## PROVIDED RECORDS
(** *** The operation waiter *)

Lemma sleeps_app (a b : list Event) :
  sleeps (a ++ b) = sleeps a + sleeps b.
Proof. unfold sleeps. now rewrite filter_app, length_app. Qed.

(** One iteration of the loop of waitForOp, whatever the poll answers. *)
Lemma waitForOp_iteration :
  forall fuel c name (w : W),
    waitForOp E (S fuel) c name w
    = let poll := ZoneOperations_Get E (project c) (zone c) name w in
      let ev := Ev_ZoneOperations_Get (project c) (zone c) name (fst poll) in
      match fst poll with
      | (_, Some e) =>
          {| result := Done (Some e); events := [ev]; final := snd poll |}
      | (None, None) =>
          {| result :=
               Panicked "invalid memory address or nil pointer dereference";
             events := [ev]; final := snd poll |}
      | (Some op, None) =>
          let line :=
            Ev_Log DebugLevel "operation %q status: %s"
              [raw.Op_Name op; raw.Op_Status op] in
          if raw.Op_Status op =? "DONE" then
            match raw.Op_Error op with
            | None =>
                {| result := Done None; events := [ev; line];
                   final := snd poll |}
            | Some oe =>
                match raw.Errors oe with
                | first :: _ =>
                    {| result :=
                         Done (Some (errorString
                                       ("Operation error: " ++ fmt_v first)));
                       events := [ev; line]; final := snd poll |}
                | [] =>
                    {| result := Panicked "index out of range";
                       events := [ev; line]; final := snd poll |}
                end
            end
          else
            prepend [ev; line; Ev_Sleep 1]
              (waitForOp E fuel c name (time_Sleep E 1 (snd poll)))
      end.
Proof.
  intros fuel c name w. cbn [waitForOp]. rewrite call_bind. cbv zeta.
  destruct (ZoneOperations_Get E (project c) (zone c) name w)
    as [[op err] w1].
  cbn [fst snd]. cbv beta iota.
  destruct op as [op|], err as [e|]; try reflexivity.
  cbn [deref]. rewrite ret_bind, log_bind.
  destruct (raw.Op_Status op =? "DONE").
  - destruct (raw.Op_Error op) as [oe|]; [|reflexivity].
    destruct (raw.Errors oe); reflexivity.
  - rewrite call_bind. reflexivity.
Qed.

(** X2.  waitForOp makes no call but polls of the one operation it was given
    (in the project and zone of the ComputeUtil), one-second sleeps and its
    debug log lines.  It sleeps exactly once between two polls: when it
    returns or panics it has polled once more than it has slept, and it never
    polls more often than its bound. *)
Theorem waitForOp_polls_and_sleeps :
  forall fuel c name (w : W),
    let r := waitForOp E fuel c name w in
    Forall (fun ev =>
              (exists a,
                  ev = Ev_ZoneOperations_Get (project c) (zone c) name a)
              \/ ev = Ev_Sleep 1
              \/ exists args,
                  ev = Ev_Log DebugLevel "operation %q status: %s" args)
           (events r)
    /\ polls (events r) <= fuel
    /\ (result r = Polling ->
        polls (events r) = fuel /\ sleeps (events r) = fuel)
    /\ (result r <> Polling -> polls (events r) = S (sleeps (events r))).
Proof.
  intros fuel c name. cbv zeta.
  induction fuel as [|fuel IH]; intros w.
  - cbn. repeat split; auto. congruence.
  - rewrite waitForOp_iteration. cbv zeta.
    destruct (ZoneOperations_Get E (project c) (zone c) name w)
      as [[op err] w1].
    cbn [fst snd].
    assert (Hend : forall (res : outcome (option error)) evs,
               res <> Polling ->
               evs = [Ev_ZoneOperations_Get (project c) (zone c) name
                        (op, err)]
               \/ (exists o,
                      evs = [Ev_ZoneOperations_Get (project c) (zone c) name
                               (op, err);
                             Ev_Log DebugLevel "operation %q status: %s"
                               [raw.Op_Name o; raw.Op_Status o]]) ->
               Forall (fun ev =>
                         (exists a,
                             ev = Ev_ZoneOperations_Get (project c) (zone c)
                                    name a)
                         \/ ev = Ev_Sleep 1
                         \/ exists args,
                             ev = Ev_Log DebugLevel "operation %q status: %s"
                                    args) evs
               /\ polls evs <= S fuel
               /\ (res = Polling -> polls evs = S fuel /\ sleeps evs = S fuel)
               /\ (res <> Polling -> polls evs = S (sleeps evs))).
    { intros res evs Hres [-> | [o ->]]; cbn;
        (split;
         [repeat (apply Forall_cons;
                  [first [ left; eexists; reflexivity
                         | right; left; reflexivity
                         | right; right; eexists; reflexivity ]|]);
          apply Forall_nil|]);
        (split; [lia|]); (split; [intros; congruence|reflexivity]). }
    destruct op as [op|], err as [e|];
      try (apply Hend; [discriminate | left; reflexivity]).
    destruct (raw.Op_Status op =? "DONE").
    + destruct (raw.Op_Error op) as [oe|];
        [destruct (raw.Errors oe)|];
        (apply Hend; [discriminate | right; eexists; reflexivity]).
    + destruct (IH (time_Sleep E 1 w1)) as (Hall & Hle & Hp & Hn).
      unfold prepend. cbn [result events].
      rewrite polls_app, sleeps_app.
      change (polls [Ev_ZoneOperations_Get (project c) (zone c) name
                       (Some op, None);
                     Ev_Log DebugLevel "operation %q status: %s"
                       [raw.Op_Name op; raw.Op_Status op];
                     Ev_Sleep 1]) with 1.
      change (sleeps [Ev_ZoneOperations_Get (project c) (zone c) name
                        (Some op, None);
                      Ev_Log DebugLevel "operation %q status: %s"
                        [raw.Op_Name op; raw.Op_Status op];
                      Ev_Sleep 1]) with 1.
      split; [|split; [|split]].
      * apply Forall_app. split; [|exact Hall].
        repeat (apply Forall_cons;
                [first [ left; eexists; reflexivity
                       | right; left; reflexivity
                       | right; right; eexists; reflexivity ]|]).
        apply Forall_nil.
      * lia.
      * intros H. destruct (Hp H). lia.
      * intros H. specialize (Hn H). lia.
Qed.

## EXERCISE INSTRUCTIONS
Find the word "Some" in the entries, then copy out every line that has it.

## WORKED SOLUTION
      | (_, Some e) =>
          {| result := Done (Some e); events := [ev]; final := snd poll |}
      | (Some op, None) =>
            | Some oe =>
                         Done (Some (errorString
                       (Some op, None);
                        (Some op, None);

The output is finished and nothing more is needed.